Ils étaient ennemis jurés en 2010, lorsque Henri Konan Bédié apportait son soutien à Alassane Ouattara pendant la présidentielle. Aujourd’hui, Laurent Gbagbo et Bédié se disent « frères » et « alliés ». Tout souriant, main dans la main, le Sphinx de Daoukro a reçu ce samedi 10 juillet, l’ancien pensionnaire de la Cours pénale internationale (CPI), dans son fief. Bain de foule, accolades, ces retrouvailles avaient des allures d’alliance politique. « Est-ce que Laurent Gbagbo peut rencontrer Henri Konan Bédié sans que ça soit de la politique ? », dira le Woody de Mama. C’est un « tournant historique » en vue de « bâtir une Côte d’Ivoire réconciliée », ajoutera Bédié, plus tard. Venus s’unir pour une opposition plus forte, les deux hommes auront pourtant un langage différent tout au long de ces retrouvailles.
Charge
Dans un discours d’une demi heure, ce samedi, Laurent Gbagbo charge l’élection présidentielle d’octobre 2020, émaillées de troubles. « Mais quel spectacle donnons-nous au monde ? », n’hésitera pas à s’interroger le visiteur de marque. Avant de poursuivre : « On peut décider que nous n’avons aucune Constitution et vivre comme ça. Mais si nous avons une Constitution, il faut se battre pour être du côté de la Constitution. Respectez les textes ! » Gbagbo qui n’est pas encore entré de plain-pied dans la réconciliation nationale, n’en fera pas cas.

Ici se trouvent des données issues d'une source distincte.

(* ===== verification/ControlSpec.v ===== *)
(** * ControlSpec: the chains of dynamic-wind entries and of promises, and what crossing them does *)

From S2P Require Export Control.
Local Open Scope Z_scope.

(** * The chains of dynamic-wind entries, and what crossing them runs *)

(** ** The monad *)

Lemma bind_bind {A B C} (m : CtlM A) (f : A → CtlM B) (g : B → CtlM C) s :
  ((m ≫= f) ≫= g) s = (m ≫= λ a, f a ≫= g) s.
Proof. unfold mbind, ctl_bind. by destruct (m s). Qed.

Lemma bind_cong {A B} (m : CtlM A) (f g : A → CtlM B) s :
  (∀ a s', m s = Returned a s' → f a s' = g a s') → (m ≫= f) s = (m ≫= g) s.
Proof. intros H. unfold mbind, ctl_bind. destruct (m s) eqn:E; try done. by apply H. Qed.

Lemma bind_returned {A B} (m : CtlM A) (f : A → CtlM B) s b s' :
  (m ≫= f) s = Returned b s' ↔ ∃ a s1, m s = Returned a s1 ∧ f a s1 = Returned b s'.
Proof.
  unfold mbind, ctl_bind. split; [|by intros (a & s1 & -> & H)]. destruct (m s) eqn:E; try done. eauto.
Qed.

Lemma bind_run {A B} (m : CtlM A) (f : A → CtlM B) s a s1 : m s = Returned a s1 → (m ≫= f) s = f a s1.
Proof. unfold mbind, ctl_bind. by intros ->. Qed.

Lemma bind_same {A B} (m m' : CtlM A) (f : A → CtlM B) s : m s = m' s → (m ≫= f) s = (m' ≫= f) s.
Proof. unfold mbind, ctl_bind. by intros ->. Qed.

Lemma gets_bind {A B} (f : control → A) (k : A → CtlM B) s : (gets f ≫= k) s = k (f s) s.
Proof. done. Qed.
Lemma modify_bind {B} f (k : () → CtlM B) s : (modify f ≫= k) s = k tt (f s).
Proof. done. Qed.
Lemma ret_bind {A B} a (k : A → CtlM B) s : ((mret a : CtlM A) ≫= k) s = k a s.
Proof. done. Qed.
Lemma read_bind {B} p i w (k : word → CtlM B) s : word_at (the_heap s) p i = Some w → (read p i ≫= k) s = k w s.
Proof. intros H. apply bind_run. unfold read. by rewrite H. Qed.
Lemma read_ptr_bind {B} p i q (k : Z → CtlM B) s : ptr_at (the_heap s) p i = Some q → (read_ptr p i ≫= k) s = k q s.
Proof. intros H. apply bind_run. unfold read_ptr. by rewrite H. Qed.
Lemma read_num_bind {B} p i q (k : Z → CtlM B) s : num_at (the_heap s) p i = Some q → (read_num p i ≫= k) s = k q s.
Proof. intros H. apply bind_run. unfold read_num. by rewrite H. Qed.

Lemma word_at_same h h' p i : h' !! p = h !! p → word_at h' p i = word_at h p i.
Proof. unfold word_at. by intros ->. Qed.
Lemma ptr_at_same h h' p i : h' !! p = h !! p → ptr_at h' p i = ptr_at h p i.
Proof. unfold ptr_at. by intros ->%(word_at_same _ _ _ i). Qed.

Lemma with_wind_id s : with_wind (wind s) s = s.
Proof. by destruct s. Qed.

(** ** Chains *)

(** The entries from [p] to the root, the innermost first. *)
Fixpoint chain (h : heap) (p : Z) (l : list Z) : Prop :=
  match l with
  | [] => p = 0
  | q :: l => p = q ∧ q ≠ 0 ∧ is_Some (word_at h q 0) ∧ is_Some (word_at h q 1) ∧ ∃ r, ptr_at h q 2 = Some r ∧ chain h r l
  end.

Definition top_of (l : list Z) : Z := default 0 (head l).

Lemma chain_top h p l : chain h p l → p = top_of l.
Proof. destruct l; simpl; [done|]. by intros [-> _]. Qed.

Lemma chain_fun h p l l' : chain h p l → chain h p l' → l = l'.
Proof.
  revert p l'. induction l as [|q l IH]; intros p [|q' l'] H H'; simpl in *; try done.
  - destruct H' as (-> & ? & _). done.
  - destruct H as (-> & ? & _). done.
  - destruct H as (-> & _ & _ & _ & r & Hr & H), H' as (-> & _ & _ & _ & r' & Hr' & H'). simplify_eq. f_equal. by eapply IH.
Qed.

Lemma chain_drop h p l k : chain h p l → chain h (top_of (drop k l)) (drop k l).
Proof.
  revert p k. induction l as [|q l IH]; intros p [|k] H; simpl in *; try done.
  - destruct H as (-> & H). by split.
  - destruct H as (_ & _ & _ & _ & r & _ & H). by eapply IH.
Qed.

Lemma chain_app h p l l' : chain h p (l ++ l') → chain h (top_of l') l'.
Proof. intros H. apply (chain_drop _ _ _ (length l)) in H. by rewrite drop_app_length in H. Qed.

Lemma chain_at h p l i q : chain h p l → l !! i = Some q → chain h q (drop i l).
Proof. intros H Hi. apply (chain_drop _ _ _ i) in H. by rewrite (drop_S _ _ _ Hi) in *. Qed.

Lemma chain_nonzero h p l q : chain h p l → q ∈ l → q ≠ 0.
Proof. intros H [i Hi]%list_elem_of_lookup_1. pose proof (chain_at _ _ _ _ _ H Hi) as Hc. rewrite (drop_S _ _ _ Hi) in Hc. by destruct Hc as (_ & ? & _). Qed.

(** An entry of a chain heads a chain that is no longer. *)
Lemma chain_in_length h p l q l' : chain h p l → q ∈ l → chain h q l' → (length l' <= length l)%nat.
Proof.
  intros H [i Hi]%list_elem_of_lookup_1 H'. rewrite (chain_fun _ _ _ _ H' (chain_at _ _ _ _ _ H Hi)), length_drop. lia.
Qed.

Lemma chain_ext h h' p l : (∀ q, q ∈ l → h' !! q = h !! q) → chain h p l → chain h' p l.
Proof.
  revert p. induction l as [|q l IH]; intros p Hh H; simpl in *; [done|].
  destruct H as (-> & Hq & H0 & H1 & r & Hr & H). unfold ptr_at, word_at in *. rewrite (Hh q) by by constructor.
  split; [done|]. split; [done|]. split; [done|]. split; [done|]. exists r. split; [done|]. apply IH; [|done].
  intros x Hx. apply Hh. by constructor.
Qed.

Lemma depth_chain h p l n : chain h p l → (length l <= n)%nat → eshkol_wind_depth n h p = Some (length l).
Proof.
  revert p n. induction l as [|q l IH]; intros p n H Hn; simpl in *.
  - subst. by destruct n.
  - destruct H as (-> & Hq & _ & _ & r & Hr & H). destruct n as [|n]; [lia|]. simpl.
    destruct (Z.eqb_spec q 0); [done|]. rewrite Hr. simpl. rewrite (IH r n H) by lia. done.
Qed.

Lemma ascend_chain h p l k : chain h p l → (k <= length l)%nat → ascend k h p = Some (top_of (drop k l)).
Proof.
  revert p l. induction k as [|k IH]; intros p l H Hk; simpl.
  - rewrite drop_0. f_equal. by eapply chain_top.
  - destruct l as [|q l]; simpl in *; [lia|]. destruct H as (-> & _ & _ & _ & r & -> & H). simpl. apply IH; [done|lia].
Qed.

(** Two chains of one length, from below the point where they meet. *)
Lemma meet_chains h c t l1 l2 n : chain h c l1 → chain h t l2 → length l1 = length l2 → (length l1 <= n)%nat →
  ∃ out inn r, l1 = out ++ r ∧ l2 = inn ++ r ∧ meet n h c t = Some (top_of r) ∧
    (∀ p, p ∈ out → p ∉ l2) ∧ (∀ p, p ∈ inn → p ∉ l1).
Proof.
  revert c t l2 n. induction l1 as [|x l1 IH]; intros c t l2 n H1 H2 Hlen Hn.
  - destruct l2; [|done]. simpl in *. subst. exists [], [], []. split; [done|]. split; [done|].
    split; [by destruct n|]. split; intros ? ?%not_elem_of_nil; done.
  - destruct l2 as [|y l2]; [done|]. pose proof H1 as G1. pose proof H2 as G2. destruct H1 as (-> & Hx & _ & _ & r1 & Hr1 & H1), H2 as (-> & Hy & _ & _ & r2 & Hr2 & H2).
    destruct (Z.eqb_spec x y) as [->|Hne].
    + exists [], [], (y :: l2). pose proof (chain_fun _ _ _ _ G1 G2) as E. split; [done|]. split; [done|]. split.
      * destruct n; simpl; by rewrite Z.eqb_refl.
      * split; intros ? ?%not_elem_of_nil; done.
    + simpl in Hlen, Hn. destruct n as [|n]; [lia|]. destruct (IH r1 r2 l2 n H1 H2) as (out & inn & r & -> & -> & Hm & Ho & Hi); [lia..|].
      exists (x :: out), (y :: inn), r. split; [done|]. split; [done|]. split.
      * simpl. rewrite (proj2 (Z.eqb_neq _ _) Hne), Hr1, Hr2. exact Hm.
      * assert (Hx2 : x ∉ inn ++ r). { intros Hin. pose proof (chain_in_length _ _ _ _ _ H2 Hin G1) as Hl. simpl in Hl. lia. }
        assert (Hy1 : y ∉ out ++ r). { intros Hin. pose proof (chain_in_length _ _ _ _ _ H1 Hin G2) as Hl. simpl in Hl. lia. }
        split; intros p [->|Hp]%elem_of_cons; rewrite not_elem_of_cons; split; try done.
        -- intros ->. apply Hy1. apply elem_of_app. by left.
        -- by apply Ho.
        -- intros ->. apply Hx2. apply elem_of_app. by left.
        -- by apply Hi.
Qed.

Lemma chain_deeper h c t l1 l2 p : chain h c l1 → chain h t l2 → p ∈ take (length l1 - length l2) l1 → p ∉ l2.
Proof.
  intros H1 H2 [i Hi]%list_elem_of_lookup_1 Hp. pose proof (lookup_lt_Some _ _ _ Hi) as Hlt. rewrite length_take in Hlt.
  rewrite lookup_take_lt in Hi by lia.
  pose proof (chain_in_length _ _ _ _ _ H2 Hp (chain_at _ _ _ _ _ H1 Hi)) as Hl. rewrite length_drop in Hl. lia.
Qed.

Ce dimanche, au cours de la deuxième étape de la visite, à Bédiékro, Henri Konan Bédié appelle plutôt à « la mise en place d’un projet de réconciliation vraie ». Il demande « un nouveau projet démocratique dénué de tous les intérêts partisans ». Bédié promet même de « définir ce projet de réconciliation pour le présenter à la nation tout entière » dans les prochaines semaines. Un projet, dit-il, qui ne pourrait réussir sans « une volonté forte du chef de l’État, Alassane Ouattara, des acteurs politiques, de (ses) compatriotes et des acteurs du développement. » Si Bédié appelle à la création d’un bloc entre la Front populaire ivoirien (FPI) et le Parti démocratique de Côte d’Ivoire (Pdci), la vraie problématique reste la divergente, pour le moment, des deux hommes sur le principe de la réconciliation nationale.